▸ Task prompt
Both the line below containing "(* ===== verification/Stdio.v ===== *)" and the line containing "error, no read", along with every line between them, should be repeated exactly; no other line belongs in the answer.

Dataset entries:
◆ ◆ ◆ ◆

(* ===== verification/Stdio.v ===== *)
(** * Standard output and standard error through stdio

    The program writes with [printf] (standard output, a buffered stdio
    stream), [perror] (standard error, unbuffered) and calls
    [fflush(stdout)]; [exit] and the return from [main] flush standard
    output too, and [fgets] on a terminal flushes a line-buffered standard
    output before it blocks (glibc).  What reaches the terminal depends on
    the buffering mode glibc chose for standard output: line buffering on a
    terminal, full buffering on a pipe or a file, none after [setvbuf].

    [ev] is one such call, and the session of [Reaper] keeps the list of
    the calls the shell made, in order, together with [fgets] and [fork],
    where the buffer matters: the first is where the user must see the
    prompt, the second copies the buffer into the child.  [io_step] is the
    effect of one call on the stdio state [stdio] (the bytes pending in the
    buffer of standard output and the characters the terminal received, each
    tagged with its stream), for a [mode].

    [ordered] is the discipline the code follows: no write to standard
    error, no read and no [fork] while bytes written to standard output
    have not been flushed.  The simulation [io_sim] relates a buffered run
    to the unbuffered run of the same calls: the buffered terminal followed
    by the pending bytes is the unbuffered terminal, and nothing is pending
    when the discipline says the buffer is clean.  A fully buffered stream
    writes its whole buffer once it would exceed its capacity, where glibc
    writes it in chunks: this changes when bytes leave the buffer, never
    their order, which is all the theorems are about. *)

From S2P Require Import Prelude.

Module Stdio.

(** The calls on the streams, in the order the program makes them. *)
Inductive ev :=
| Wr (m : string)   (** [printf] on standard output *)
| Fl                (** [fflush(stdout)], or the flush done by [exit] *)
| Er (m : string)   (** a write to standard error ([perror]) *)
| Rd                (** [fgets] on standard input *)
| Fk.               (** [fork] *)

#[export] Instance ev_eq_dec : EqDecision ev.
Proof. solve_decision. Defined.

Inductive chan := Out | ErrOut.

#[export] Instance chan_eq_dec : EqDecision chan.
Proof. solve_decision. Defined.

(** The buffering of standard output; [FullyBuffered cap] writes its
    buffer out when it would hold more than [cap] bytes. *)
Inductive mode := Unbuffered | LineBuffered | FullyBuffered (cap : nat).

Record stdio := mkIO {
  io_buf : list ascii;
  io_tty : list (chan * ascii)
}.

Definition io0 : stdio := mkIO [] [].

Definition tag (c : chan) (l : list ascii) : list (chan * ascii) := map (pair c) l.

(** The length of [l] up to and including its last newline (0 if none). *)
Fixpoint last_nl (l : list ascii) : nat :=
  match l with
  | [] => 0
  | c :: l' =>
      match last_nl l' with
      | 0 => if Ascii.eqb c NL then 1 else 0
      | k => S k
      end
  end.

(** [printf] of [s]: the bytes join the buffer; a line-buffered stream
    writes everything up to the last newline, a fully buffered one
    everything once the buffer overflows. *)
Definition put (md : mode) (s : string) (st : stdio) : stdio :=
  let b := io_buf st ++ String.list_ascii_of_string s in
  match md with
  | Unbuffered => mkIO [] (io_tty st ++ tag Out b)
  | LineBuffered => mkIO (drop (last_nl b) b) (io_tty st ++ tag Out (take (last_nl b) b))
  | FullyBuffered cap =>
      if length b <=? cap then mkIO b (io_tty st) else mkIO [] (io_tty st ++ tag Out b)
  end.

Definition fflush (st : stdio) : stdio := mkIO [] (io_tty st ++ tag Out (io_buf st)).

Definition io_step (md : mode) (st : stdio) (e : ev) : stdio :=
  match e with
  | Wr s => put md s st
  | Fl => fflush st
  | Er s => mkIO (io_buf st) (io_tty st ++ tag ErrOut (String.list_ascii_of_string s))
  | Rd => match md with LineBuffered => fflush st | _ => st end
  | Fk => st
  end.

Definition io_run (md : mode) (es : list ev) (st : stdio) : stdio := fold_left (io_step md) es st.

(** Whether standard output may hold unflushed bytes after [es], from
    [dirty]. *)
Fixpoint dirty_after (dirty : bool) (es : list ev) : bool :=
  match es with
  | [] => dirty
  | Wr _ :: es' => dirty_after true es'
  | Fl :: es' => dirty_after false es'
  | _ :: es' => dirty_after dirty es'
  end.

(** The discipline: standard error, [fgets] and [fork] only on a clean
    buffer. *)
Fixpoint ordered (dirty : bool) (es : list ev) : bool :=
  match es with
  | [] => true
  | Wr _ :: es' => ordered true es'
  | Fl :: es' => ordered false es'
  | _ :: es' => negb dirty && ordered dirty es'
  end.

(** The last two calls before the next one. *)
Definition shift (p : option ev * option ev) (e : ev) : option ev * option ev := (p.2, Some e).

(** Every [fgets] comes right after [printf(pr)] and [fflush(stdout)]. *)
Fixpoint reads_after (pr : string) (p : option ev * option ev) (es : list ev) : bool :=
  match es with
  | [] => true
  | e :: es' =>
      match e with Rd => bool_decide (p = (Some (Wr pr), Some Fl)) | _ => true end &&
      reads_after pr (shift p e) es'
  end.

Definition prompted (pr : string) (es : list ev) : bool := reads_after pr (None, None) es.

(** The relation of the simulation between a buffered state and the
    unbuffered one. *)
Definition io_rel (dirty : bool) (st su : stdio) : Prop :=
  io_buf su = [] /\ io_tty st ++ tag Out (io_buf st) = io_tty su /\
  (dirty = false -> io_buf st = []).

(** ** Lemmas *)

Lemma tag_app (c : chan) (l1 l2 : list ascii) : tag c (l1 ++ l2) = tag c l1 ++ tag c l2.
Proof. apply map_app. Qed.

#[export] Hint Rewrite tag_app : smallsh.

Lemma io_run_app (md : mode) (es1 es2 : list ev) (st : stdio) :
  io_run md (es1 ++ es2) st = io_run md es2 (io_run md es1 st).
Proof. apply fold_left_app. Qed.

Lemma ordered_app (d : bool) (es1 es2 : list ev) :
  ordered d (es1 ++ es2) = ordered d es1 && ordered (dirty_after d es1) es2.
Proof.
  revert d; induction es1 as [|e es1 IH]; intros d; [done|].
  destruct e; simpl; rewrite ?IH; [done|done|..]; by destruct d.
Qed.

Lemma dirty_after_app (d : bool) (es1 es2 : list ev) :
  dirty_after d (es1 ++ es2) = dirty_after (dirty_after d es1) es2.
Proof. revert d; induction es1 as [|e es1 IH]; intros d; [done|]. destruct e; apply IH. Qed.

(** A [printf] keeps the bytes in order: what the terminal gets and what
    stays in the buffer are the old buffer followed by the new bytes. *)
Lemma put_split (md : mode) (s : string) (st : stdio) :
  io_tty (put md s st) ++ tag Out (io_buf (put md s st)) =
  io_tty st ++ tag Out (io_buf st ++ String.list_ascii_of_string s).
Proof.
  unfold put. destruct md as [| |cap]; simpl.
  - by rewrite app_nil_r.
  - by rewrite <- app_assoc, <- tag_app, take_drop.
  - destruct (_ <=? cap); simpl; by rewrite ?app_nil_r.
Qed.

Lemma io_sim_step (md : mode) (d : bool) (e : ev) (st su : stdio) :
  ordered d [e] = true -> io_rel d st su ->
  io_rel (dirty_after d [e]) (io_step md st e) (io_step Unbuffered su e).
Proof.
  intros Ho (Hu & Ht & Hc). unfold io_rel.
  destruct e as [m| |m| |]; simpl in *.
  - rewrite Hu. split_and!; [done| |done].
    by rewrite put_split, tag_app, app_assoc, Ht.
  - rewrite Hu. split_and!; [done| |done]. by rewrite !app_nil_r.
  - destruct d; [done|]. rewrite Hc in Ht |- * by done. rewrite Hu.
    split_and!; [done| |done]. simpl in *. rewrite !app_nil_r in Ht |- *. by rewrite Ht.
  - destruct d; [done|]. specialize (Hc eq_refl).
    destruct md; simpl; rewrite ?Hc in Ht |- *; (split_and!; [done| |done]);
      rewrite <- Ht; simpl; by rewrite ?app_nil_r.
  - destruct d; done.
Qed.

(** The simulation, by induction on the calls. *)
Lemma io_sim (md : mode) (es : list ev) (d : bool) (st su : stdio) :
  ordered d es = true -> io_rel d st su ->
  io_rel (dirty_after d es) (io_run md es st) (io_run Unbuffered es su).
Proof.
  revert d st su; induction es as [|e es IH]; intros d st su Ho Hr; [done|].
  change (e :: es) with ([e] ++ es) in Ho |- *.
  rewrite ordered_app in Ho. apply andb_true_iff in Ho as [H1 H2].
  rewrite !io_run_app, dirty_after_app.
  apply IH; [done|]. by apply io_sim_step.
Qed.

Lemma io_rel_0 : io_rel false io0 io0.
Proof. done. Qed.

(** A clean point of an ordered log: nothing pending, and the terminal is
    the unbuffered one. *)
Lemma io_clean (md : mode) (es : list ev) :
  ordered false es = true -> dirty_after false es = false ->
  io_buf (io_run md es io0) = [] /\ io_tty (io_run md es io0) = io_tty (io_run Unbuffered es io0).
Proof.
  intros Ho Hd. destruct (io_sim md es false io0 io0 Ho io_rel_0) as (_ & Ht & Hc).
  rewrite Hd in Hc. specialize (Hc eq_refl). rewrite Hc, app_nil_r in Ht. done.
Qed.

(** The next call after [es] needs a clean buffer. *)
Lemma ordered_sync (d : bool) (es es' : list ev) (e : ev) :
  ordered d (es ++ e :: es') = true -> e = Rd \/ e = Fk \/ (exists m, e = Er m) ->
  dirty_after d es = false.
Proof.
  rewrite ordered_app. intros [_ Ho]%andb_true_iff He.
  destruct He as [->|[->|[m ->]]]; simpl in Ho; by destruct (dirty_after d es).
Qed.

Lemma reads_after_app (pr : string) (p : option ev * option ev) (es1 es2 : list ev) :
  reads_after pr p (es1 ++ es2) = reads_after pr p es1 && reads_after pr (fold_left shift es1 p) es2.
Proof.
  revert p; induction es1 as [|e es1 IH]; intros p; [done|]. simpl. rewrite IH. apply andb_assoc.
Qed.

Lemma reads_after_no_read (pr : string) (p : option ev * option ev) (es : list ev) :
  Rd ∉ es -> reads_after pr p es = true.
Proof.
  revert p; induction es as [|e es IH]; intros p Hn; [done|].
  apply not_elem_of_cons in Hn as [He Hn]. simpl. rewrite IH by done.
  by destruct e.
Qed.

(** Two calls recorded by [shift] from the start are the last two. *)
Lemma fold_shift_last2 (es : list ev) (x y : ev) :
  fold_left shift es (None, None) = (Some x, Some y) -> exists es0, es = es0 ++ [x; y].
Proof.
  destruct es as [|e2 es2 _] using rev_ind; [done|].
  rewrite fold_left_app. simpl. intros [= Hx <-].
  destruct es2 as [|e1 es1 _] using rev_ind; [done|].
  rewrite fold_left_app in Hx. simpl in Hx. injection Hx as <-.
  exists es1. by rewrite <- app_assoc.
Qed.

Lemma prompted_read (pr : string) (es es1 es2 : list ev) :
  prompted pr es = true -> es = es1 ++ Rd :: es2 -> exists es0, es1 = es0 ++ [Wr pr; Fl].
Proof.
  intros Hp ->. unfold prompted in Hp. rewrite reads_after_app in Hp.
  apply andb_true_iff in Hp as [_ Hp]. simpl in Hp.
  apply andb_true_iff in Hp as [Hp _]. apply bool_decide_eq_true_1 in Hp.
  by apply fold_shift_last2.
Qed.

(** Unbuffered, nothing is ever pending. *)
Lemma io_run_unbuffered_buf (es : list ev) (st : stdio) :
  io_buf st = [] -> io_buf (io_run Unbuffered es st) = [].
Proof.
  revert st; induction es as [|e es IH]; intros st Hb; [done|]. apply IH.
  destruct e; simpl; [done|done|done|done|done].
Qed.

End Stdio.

◆ ◆ ◆ ◆

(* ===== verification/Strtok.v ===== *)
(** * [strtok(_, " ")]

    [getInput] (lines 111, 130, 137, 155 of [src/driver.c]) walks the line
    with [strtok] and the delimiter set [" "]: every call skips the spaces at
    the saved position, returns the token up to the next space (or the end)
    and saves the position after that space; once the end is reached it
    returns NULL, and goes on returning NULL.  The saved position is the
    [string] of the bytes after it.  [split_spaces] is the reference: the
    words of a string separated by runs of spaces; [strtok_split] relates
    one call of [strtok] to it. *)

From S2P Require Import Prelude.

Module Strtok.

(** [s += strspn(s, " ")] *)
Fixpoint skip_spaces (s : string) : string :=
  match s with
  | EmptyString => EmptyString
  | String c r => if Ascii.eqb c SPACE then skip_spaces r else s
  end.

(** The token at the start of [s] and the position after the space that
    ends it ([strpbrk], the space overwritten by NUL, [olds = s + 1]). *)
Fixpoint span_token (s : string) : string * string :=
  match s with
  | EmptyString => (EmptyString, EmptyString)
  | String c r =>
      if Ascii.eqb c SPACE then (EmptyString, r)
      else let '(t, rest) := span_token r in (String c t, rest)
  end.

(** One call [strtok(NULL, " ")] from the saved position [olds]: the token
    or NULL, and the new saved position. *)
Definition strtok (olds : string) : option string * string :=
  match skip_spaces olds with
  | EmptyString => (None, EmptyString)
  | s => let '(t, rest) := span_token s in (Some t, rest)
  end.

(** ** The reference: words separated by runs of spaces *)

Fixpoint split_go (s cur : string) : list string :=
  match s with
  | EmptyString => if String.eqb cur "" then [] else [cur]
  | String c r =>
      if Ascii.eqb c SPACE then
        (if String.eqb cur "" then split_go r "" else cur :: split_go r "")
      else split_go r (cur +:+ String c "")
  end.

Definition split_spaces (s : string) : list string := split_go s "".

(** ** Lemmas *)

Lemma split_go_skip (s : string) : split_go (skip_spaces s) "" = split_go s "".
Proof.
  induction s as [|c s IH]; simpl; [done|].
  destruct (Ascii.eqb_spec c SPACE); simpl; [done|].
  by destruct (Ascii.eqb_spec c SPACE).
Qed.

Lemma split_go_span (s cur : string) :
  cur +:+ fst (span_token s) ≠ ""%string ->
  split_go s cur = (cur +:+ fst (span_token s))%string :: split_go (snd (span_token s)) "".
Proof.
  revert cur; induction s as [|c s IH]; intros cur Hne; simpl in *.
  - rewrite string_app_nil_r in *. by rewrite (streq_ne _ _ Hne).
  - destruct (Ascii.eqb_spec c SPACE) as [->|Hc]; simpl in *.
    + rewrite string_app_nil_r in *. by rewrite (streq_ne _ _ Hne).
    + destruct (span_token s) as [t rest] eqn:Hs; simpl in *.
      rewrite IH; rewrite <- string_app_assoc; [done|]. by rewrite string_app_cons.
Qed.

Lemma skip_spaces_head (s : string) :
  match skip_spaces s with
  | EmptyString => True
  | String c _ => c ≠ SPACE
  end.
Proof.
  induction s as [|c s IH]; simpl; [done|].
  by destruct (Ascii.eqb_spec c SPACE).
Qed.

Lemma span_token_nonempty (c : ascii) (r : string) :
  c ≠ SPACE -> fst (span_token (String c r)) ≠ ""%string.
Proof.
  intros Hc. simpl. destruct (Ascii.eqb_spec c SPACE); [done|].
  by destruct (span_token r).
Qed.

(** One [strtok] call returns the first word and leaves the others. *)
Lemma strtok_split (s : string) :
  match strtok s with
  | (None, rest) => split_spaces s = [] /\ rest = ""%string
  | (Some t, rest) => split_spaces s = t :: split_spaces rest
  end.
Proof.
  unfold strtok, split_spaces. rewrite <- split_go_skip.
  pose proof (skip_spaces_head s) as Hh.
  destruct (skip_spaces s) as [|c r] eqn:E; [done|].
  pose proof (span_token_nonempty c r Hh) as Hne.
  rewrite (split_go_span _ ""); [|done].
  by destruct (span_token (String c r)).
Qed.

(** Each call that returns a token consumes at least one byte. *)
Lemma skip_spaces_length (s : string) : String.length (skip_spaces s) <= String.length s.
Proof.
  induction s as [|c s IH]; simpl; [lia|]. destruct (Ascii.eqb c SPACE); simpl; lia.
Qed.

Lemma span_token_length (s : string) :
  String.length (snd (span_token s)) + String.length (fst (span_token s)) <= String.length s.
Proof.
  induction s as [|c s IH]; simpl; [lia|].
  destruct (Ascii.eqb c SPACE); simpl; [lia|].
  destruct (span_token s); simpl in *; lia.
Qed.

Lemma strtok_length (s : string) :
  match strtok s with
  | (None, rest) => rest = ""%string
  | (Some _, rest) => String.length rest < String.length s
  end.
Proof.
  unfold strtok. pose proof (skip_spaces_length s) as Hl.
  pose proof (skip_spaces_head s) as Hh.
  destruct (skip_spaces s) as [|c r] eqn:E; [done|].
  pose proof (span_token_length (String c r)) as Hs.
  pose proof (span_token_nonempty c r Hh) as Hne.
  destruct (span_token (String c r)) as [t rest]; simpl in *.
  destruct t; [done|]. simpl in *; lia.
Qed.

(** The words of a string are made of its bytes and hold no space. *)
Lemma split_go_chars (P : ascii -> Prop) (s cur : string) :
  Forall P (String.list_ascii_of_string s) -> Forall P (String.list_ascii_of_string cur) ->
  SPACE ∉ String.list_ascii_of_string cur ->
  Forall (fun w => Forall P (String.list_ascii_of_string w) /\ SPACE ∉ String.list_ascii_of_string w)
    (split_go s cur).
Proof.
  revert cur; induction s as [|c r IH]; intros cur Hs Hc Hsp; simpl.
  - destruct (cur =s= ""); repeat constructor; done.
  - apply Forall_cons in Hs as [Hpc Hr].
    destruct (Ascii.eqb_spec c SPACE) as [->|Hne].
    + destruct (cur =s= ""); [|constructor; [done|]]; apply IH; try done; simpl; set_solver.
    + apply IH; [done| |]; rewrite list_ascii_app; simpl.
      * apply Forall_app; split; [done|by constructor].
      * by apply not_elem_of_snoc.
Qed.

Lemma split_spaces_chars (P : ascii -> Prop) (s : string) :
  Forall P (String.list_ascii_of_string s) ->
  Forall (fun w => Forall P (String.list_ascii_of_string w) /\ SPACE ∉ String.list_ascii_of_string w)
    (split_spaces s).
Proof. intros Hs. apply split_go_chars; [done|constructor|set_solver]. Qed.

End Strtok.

◆ ◆ ◆ ◆

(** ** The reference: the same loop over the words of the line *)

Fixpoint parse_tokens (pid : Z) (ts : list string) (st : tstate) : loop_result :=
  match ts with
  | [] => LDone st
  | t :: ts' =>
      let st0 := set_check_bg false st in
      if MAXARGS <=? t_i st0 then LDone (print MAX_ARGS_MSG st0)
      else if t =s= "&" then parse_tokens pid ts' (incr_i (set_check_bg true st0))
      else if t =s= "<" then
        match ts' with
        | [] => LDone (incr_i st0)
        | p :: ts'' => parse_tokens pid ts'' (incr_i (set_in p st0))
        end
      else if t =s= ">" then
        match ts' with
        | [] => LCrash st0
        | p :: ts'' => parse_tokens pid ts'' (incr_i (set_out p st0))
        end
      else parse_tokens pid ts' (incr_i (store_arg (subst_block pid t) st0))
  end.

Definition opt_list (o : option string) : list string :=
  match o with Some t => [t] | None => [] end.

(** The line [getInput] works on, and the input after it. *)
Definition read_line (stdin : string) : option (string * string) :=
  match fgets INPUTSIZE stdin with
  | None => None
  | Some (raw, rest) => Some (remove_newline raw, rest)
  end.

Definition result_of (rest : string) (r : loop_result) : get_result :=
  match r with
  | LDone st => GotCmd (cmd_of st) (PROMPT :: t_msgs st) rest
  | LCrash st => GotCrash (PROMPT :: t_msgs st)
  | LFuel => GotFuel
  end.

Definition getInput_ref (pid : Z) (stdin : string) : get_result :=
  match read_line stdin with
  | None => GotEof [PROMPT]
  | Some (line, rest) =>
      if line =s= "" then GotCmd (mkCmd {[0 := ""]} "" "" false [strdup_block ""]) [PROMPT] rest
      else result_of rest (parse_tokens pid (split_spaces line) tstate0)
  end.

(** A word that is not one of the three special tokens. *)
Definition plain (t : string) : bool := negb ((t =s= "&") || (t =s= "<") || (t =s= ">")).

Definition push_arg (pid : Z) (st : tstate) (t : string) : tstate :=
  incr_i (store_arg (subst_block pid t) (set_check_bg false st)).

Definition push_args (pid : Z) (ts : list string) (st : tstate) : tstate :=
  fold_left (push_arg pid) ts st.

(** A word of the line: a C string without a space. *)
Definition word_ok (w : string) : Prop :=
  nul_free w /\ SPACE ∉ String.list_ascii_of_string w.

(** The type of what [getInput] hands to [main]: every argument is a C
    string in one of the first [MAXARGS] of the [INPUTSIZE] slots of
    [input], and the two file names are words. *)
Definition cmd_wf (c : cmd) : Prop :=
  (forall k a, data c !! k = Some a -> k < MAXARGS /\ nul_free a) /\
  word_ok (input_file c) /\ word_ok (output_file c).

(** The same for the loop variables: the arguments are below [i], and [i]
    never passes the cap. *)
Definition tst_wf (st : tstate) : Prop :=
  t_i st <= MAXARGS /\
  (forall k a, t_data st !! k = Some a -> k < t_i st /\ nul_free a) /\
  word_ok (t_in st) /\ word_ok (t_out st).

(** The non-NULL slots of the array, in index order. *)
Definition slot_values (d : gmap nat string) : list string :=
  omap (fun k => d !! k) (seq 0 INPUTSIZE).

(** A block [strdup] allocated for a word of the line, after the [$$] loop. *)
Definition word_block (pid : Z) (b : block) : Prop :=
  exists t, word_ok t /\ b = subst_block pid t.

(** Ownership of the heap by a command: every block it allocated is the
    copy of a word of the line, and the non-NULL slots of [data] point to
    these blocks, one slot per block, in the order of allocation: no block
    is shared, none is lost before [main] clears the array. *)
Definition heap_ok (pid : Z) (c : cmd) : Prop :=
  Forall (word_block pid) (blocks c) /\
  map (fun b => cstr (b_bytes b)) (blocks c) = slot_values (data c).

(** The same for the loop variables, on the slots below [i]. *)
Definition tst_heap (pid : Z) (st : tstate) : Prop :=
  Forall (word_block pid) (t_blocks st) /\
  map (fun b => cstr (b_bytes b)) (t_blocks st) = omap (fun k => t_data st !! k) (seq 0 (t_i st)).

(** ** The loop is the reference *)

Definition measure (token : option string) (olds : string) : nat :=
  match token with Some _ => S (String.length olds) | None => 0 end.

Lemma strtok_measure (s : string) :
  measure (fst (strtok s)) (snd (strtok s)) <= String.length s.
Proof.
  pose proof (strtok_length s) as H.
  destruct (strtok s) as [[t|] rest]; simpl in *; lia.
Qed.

◆ ◆ ◆ ◆

▸ Answer for the task
(* ===== verification/Stdio.v ===== *)
(** * Standard output and standard error through stdio

    The program writes with [printf] (standard output, a buffered stdio
    stream), [perror] (standard error, unbuffered) and calls
    [fflush(stdout)]; [exit] and the return from [main] flush standard
    output too, and [fgets] on a terminal flushes a line-buffered standard
    output before it blocks (glibc).  What reaches the terminal depends on
    the buffering mode glibc chose for standard output: line buffering on a
    terminal, full buffering on a pipe or a file, none after [setvbuf].

    [ev] is one such call, and the session of [Reaper] keeps the list of
    the calls the shell made, in order, together with [fgets] and [fork],
    where the buffer matters: the first is where the user must see the
    prompt, the second copies the buffer into the child.  [io_step] is the
    effect of one call on the stdio state [stdio] (the bytes pending in the
    buffer of standard output and the characters the terminal received, each
    tagged with its stream), for a [mode].

    [ordered] is the discipline the code follows: no write to standard
    error, no read and no [fork] while bytes written to standard output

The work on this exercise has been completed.